Top of Extracted entries
(** C4: when one of [name], [email], [education], [university] is blank
    (empty, or absent from the object), [generateCV] sets the validation
    message and ends without any network event: neither the lookup nor the
    generation request is issued, and nothing is left pending. *)
Theorem generateCV_validation (s : State) (net : Network) (n : string) :
  n ∈ required_fields →
  truthy (formData s !! n) = false →
  run net (generateCV (formData s)) s
    = (setError "Please fill in all required fields" s, [], Returned ()) ∧
  advance (generateCV (formData s)) s
    = (setError "Please fill in all required fields" s, [], None).
Proof.
  intros Hn Hb. unfold generateCV.
  by rewrite (required_fields_checked _ n Hn Hb).
Qed.

Lemma generateCV_validation_witness :
  run network_up (generateCV (formData initialState)) initialState
    = (setError "Please fill in all required fields" initialState, [],
       Returned ()) ∧
  advance (generateCV (formData initialState)) initialState
    = (setError "Please fill in all required fields" initialState, [], None).
Proof.
  apply (generateCV_validation initialState network_up "email").
  - unfold required_fields. set_solver.
  - reflexivity.
Defined.

(** C5: when [githubUsername] is empty (or absent), [fetchGitHubData] sets
    the message [Please enter a GitHub username] and ends without any
    network event; the form rendered from that state shows the message. *)
Theorem fetchGitHubData_validation (s : State) (net : Network) :
  truthy (formData s !! "githubUsername") = false →
  run net (fetchGitHubData (formData s)) s
    = (setError "Please enter a GitHub username" s, [], Returned None) ∧
  (showCV s = false →
   render (final_state (run net (fetchGitHubData (formData s)) s))
     = FormView (formData s) (isLoading s)
         (Some "Please enter a GitHub username")).
Proof.
  intros Hb. unfold fetchGitHubData. rewrite Hb. split; [done|].
  intros Hs. unfold render. simpl. by rewrite Hs.
Qed.

Lemma fetchGitHubData_validation_witness :
  formData initialState !! "githubUsername" = Some "" ∧
  run network_up (fetchGitHubData (formData initialState)) initialState
    = (setError "Please enter a GitHub username" initialState, [],
       Returned None).
Proof.
  split; [reflexivity|].
  apply (fetchGitHubData_validation initialState network_up).
  reflexivity.
Defined.

(** ** One attempt on its own *)

(** The two ways [fetchGitHubData] ends once a username is present. *)
Lemma run_fetchGitHubData_failure (fd : gmap string string) (s : State)
    (net : Network) (m : string) :
  truthy (fd !! "githubUsername") = true →
  lookup_failure (profile_result net) = Some m →
  run net (fetchGitHubData fd) s
    = (setIsLoading false (setError m (setError "" (setIsLoading true s))),
       [IssueProfile (template (fd !! "githubUsername"));
        SettleProfile (profile_result net)],
       Returned None).
Proof.
  intros Hu Hm. unfold fetchGitHubData. rewrite Hu. simpl.
  destruct (profile_result net) as [m'|[[m'|b]|[m'|d]]];
    simpl in *; by simplify_eq.
Qed.

Lemma run_fetchGitHubData_success (fd : gmap string string) (s : State)
    (net : Network) (data : ProfileData) :
  truthy (fd !! "githubUsername") = true →
  profile_result net = Responded (Ok (JsonOk data)) →
  run net (fetchGitHubData fd) s
    = (setIsLoading false
         (setLanguages (languages_of data)
            (setTopProjects (top_repos data)
               (setGithubData (Some (user_data data))
                  (setError "" (setIsLoading true s))))),
       [IssueProfile (template (fd !! "githubUsername"));
        SettleProfile (profile_result net)],
       Returned (Some data)).
Proof.
  intros Hu Hr. unfold fetchGitHubData. rewrite Hu. simpl. by rewrite Hr.
Qed.

(** [run] through a sequence. *)
Lemma run_bind {A B : Type} (net : Network) (p : Proc A) (f : A → Proc B)
    (s : State) :
  run net (p ≫= f) s =
    match run net p s with
    | (s1, t1, Returned a) =>
        let '(s2, t2, c) := run net (f a) s1 in (s2, t1 ++ t2, c)
    | (s1, t1, Rejected m) => (s1, t1, Rejected m)
    end.
Proof.
  revert s. induction p as [a|m|g k IH|u k IH|b k IH]; intros s; simpl.
  - unfold mbind, Proc_mbind; simpl. by destruct (run net (f a) s) as [[??]?].
  - done.
  - apply IH.
  - unfold mbind, Proc_mbind in *; simpl. rewrite IH.
    by destruct (run net (k (profile_result net)) s) as [[??][?|?]];
      [destruct (run net (f _) _) as [[??]?]|].
  - unfold mbind, Proc_mbind in *; simpl. rewrite IH.
    by destruct (run net (k (generate_result net)) s) as [[??][?|?]];
      [destruct (run net (f _) _) as [[??]?]|].
Qed.

(** The generation stage of [generateCV] (lines 89-111). *)
Lemma run_generateCV_lookup_failed (fd : gmap string string) (s : State)
    (net : Network) (m : string) :
  form_complete fd = true →
  lookup_failure (profile_result net) = Some m →
  run net (generateCV fd) s
    = (setIsLoading false (setError m (setError "" (setIsLoading true s))),
       [IssueProfile (template (fd !! "githubUsername"));
        SettleProfile (profile_result net)],
       Returned ()).
Proof.
  intros [Hreq Hu]%form_complete_checks Hm. unfold generateCV.
  rewrite Hreq, run_bind, (run_fetchGitHubData_failure _ _ _ m) by done.
  done.
Qed.

Lemma run_generateCV_lookup_succeeded (fd : gmap string string) (s : State)
    (net : Network) (data : ProfileData) :
  form_complete fd = true →
  profile_result net = Responded (Ok (JsonOk data)) →
  let s1 :=
    setIsLoading false
      (setLanguages (languages_of data)
         (setTopProjects (top_repos data)
            (setGithubData (Some (user_data data))
               (setError "" (setIsLoading true s))))) in
  run net (generateCV fd) s
    = (match generate_failure (generate_result net) with
       | Some m => setError m s1
       | None => setShowCV true s1
       end,
       [IssueProfile (template (fd !! "githubUsername"));
        SettleProfile (profile_result net);
        IssueGenerate {| personalInfo := fd; payload_githubData := data |};
        SettleGenerate (generate_result net)],
       Returned ()).
Proof.
  intros [Hreq Hu]%form_complete_checks Hr. unfold generateCV.
  rewrite Hreq, run_bind, (run_fetchGitHubData_success _ _ _ data) by done.
  simpl.
  destruct (generate_result net) as [m'|[[m'|b]|body]]; simpl; done.
Qed.

(** ** Failures *)



Example lookup_refused_example :
  let r := run lookup_refused (generateCV (formData example_state))
             example_state in
  error (final_state r) = "User not found" ∧
  showCV (final_state r) = false ∧
  trace r = [IssueProfile "ada"; SettleProfile (profile_result lookup_refused)].
Proof. by vm_compute. Qed.


(** An attempt on its own that fails, started with the loading flag off.  A
    failed lookup sets the message and changes nothing else.  A failed
    generation call sets the message and leaves [formData], [isLoading] and
    [showCV] as they were, while [githubData], [topProjects] and
    [languages] hold what the lookup of that attempt returned. *)
Theorem generateCV_failure (s : State) (net : Network) :
  form_complete (formData s) = true →
  isLoading s = false →
  let s' := final_state (run net (generateCV (formData s)) s) in
  (∀ m, lookup_failure (profile_result net) = Some m →
        error s' = m ∧ unchanged_but_error s s') ∧
  (∀ data m,
     profile_result net = Responded (Ok (JsonOk data)) →
     generate_failure (generate_result net) = Some m →
     error s' = m ∧ holds_fetched s' data ∧
     formData s' = formData s ∧ isLoading s' = isLoading s ∧
     showCV s' = showCV s).
Proof.
  intros Hc Hl s'. split.
  - intros m Hm. subst s'.
    rewrite (run_generateCV_lookup_failed _ _ _ m) by done.
    unfold unchanged_but_error. simpl. by rewrite Hl.
  - intros data m Hr Hm. subst s'.
    rewrite (run_generateCV_lookup_succeeded _ _ _ data) by done.
    rewrite Hm. unfold holds_fetched. simpl. by rewrite Hl.
Qed.

(** C2 as stated fails when the generation call fails: the attempt ends
    with the form shown and the message set, but [languages] holds the
    fetched mapping and not its value before the attempt. *)
Lemma partial_state_counterexample :
  generate_failure (generate_result generation_refused)
    = Some "No data provided" ∧
  showCV (final_state
            (run generation_refused (generateCV (formData example_state))
               example_state)) = false ∧
  languages example_state = [] ∧
  languages (final_state
               (run generation_refused (generateCV (formData example_state))
                  example_state)) = example_languages ∧
  ¬ unchanged_but_error example_state
      (final_state
         (run generation_refused (generateCV (formData example_state))
            example_state)).
Proof.
  repeat split.
  intros (_ & _ & _ & Hl & _). vm_compute in Hl. discriminate Hl.
Qed.

(** ** The order of the two calls *)

(** C7: the network events of an attempt are none (a check failed), or the
    lookup alone when it failed, or the lookup, its successful settlement,
    then the generation request carrying the form and the fetched data, and
    its settlement.  So the generation request is issued only after the
    lookup has settled successfully, and never after a failed lookup. *)
Theorem generateCV_sequential (fd : gmap string string) (s : State)
    (net : Network) :
  let tr := trace (run net (generateCV fd) s) in
  (tr = [] ∨
   (∃ u, is_Some (lookup_failure (profile_result net)) ∧
         tr = [IssueProfile u; SettleProfile (profile_result net)]) ∨
   (∃ u data,
      profile_result net = Responded (Ok (JsonOk data)) ∧
      tr = [IssueProfile u;
            SettleProfile (Responded (Ok (JsonOk data)));
            IssueGenerate {| personalInfo := fd; payload_githubData := data |};
            SettleGenerate (generate_result net)])) ∧
  (is_Some (lookup_failure (profile_result net)) →
   List.filter is_generate_request tr = []).
Proof.
  intros tr. subst tr.
  destruct (form_complete fd) eqn:Hc.
  - destruct (lookup_failure (profile_result net)) as [m|] eqn:Hm.
    + rewrite (run_generateCV_lookup_failed _ _ _ m) by done.
      split; [|done]. right; left. eauto.
    + destruct (profile_result net) as [?|[[?|?]|[?|d]]] eqn:Hr; try done.
      pose proof (run_generateCV_lookup_succeeded fd s net d Hc Hr) as Hrun.
      simpl in Hrun. rewrite Hrun, Hr. split.
      * right; right. eauto.
      * by intros [? ?].
  - assert (trace (run net (generateCV fd) s) = []) as ->; [|by split; [left|]].
    unfold form_complete, required_fields in Hc. simpl in Hc.
    unfold generateCV, fetchGitHubData.
    destruct (truthy (fd !! "name")); [|done].
    destruct (truthy (fd !! "email")); [|done].
    destruct (truthy (fd !! "education")); [|done].
    destruct (truthy (fd !! "university")); [|done].
    destruct (truthy (fd !! "githubUsername")); [done|].
    done.
Qed.

(** ** Success *)

(** An attempt on its own in which the lookup and then the generation call
    succeed ends with [showCV] true, and the page rendered from that state
    is the preview: its heading is the submitted name, its contact line
    starts with the submitted email, and its languages line is the top-5
    sequence of the fetched mapping joined by commas. *)
Theorem generateCV_success (s : State) (net : Network) (data : ProfileData)
    (body : JsonResult unit) (name email : string) :
  form_complete (formData s) = true →
  formData s !! "name" = Some name →
  formData s !! "email" = Some email →
  profile_result net = Responded (Ok (JsonOk data)) →
  generate_result net = Responded (Ok body) →
  let s' := final_state (run net (generateCV (formData s)) s) in
  showCV s' = true ∧
  holds_fetched s' data ∧
  ∃ doc : Document,
    render s' = PreviewView doc ∧
    doc_heading doc = name ∧
    head (doc_contact doc) = Some email ∧
    doc_languages doc = join ", " (getTopLanguages (languages_of data)).
Proof.
  intros Hc Hn He Hr Hg s'. subst s'.
  rewrite (run_generateCV_lookup_succeeded _ _ _ data) by done.
  rewrite Hg. simpl. split; [done|]. split; [done|].
  eexists. split; [reflexivity|]. simpl.
  by rewrite Hn, He.
Qed.

(** ** The event loop *)

Lemma last_fetched_app (h h' : list Event) :
  last_fetched (h ++ h') =
    match last_fetched h' with
    | Some d => Some d
    | None => last_fetched h
    end.
Proof.
  induction h as [|e h IH]; simpl.
  - by destruct (last_fetched h').
  - rewrite IH. by destruct (last_fetched h').
Qed.

Lemma waiting_ok_app (h h' : list Event) (w : Waiting) :
  waiting_ok h w → waiting_ok (h ++ h') w.
Proof.
  destruct w as [k|k]; simpl; [done|].
  intros [Hk Hs]. split; [done|].
  rewrite last_fetched_app. by destruct (last_fetched h').
Qed.

Lemma generate_after_lookup_app (h evs : list Event) :
  generate_after_lookup h →
  (∀ i b, evs !! i = Some (IssueGenerate b) →
     ∃ j, (j < length h + i)%nat ∧
          (h ++ evs) !! j
            = Some (SettleProfile
                      (Responded (Ok (JsonOk (payload_githubData b)))))) →
  generate_after_lookup (h ++ evs).
Proof.
  intros Hh He i b Hi.
  destruct (decide (i < length h)%nat) as [Hlt|Hge].
  - rewrite lookup_app_l in Hi by done.
    destruct (Hh i b Hi) as (j & Hj & Hs).
    exists j. split; [done|]. rewrite lookup_app_l by lia. done.
  - rewrite lookup_app_r in Hi by lia.
    destruct (He _ _ Hi) as (j & Hj & Hs).
    exists j. split; [lia|done].
Qed.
Bottom of Extracted entries
All lines that contain the word "induction" should be copied from the listing.

▶ **Problem solution**
  revert s. induction p as [a|m|g k IH|u k IH|b k IH]; intros s; simpl.
  induction h as [|e h IH]; simpl.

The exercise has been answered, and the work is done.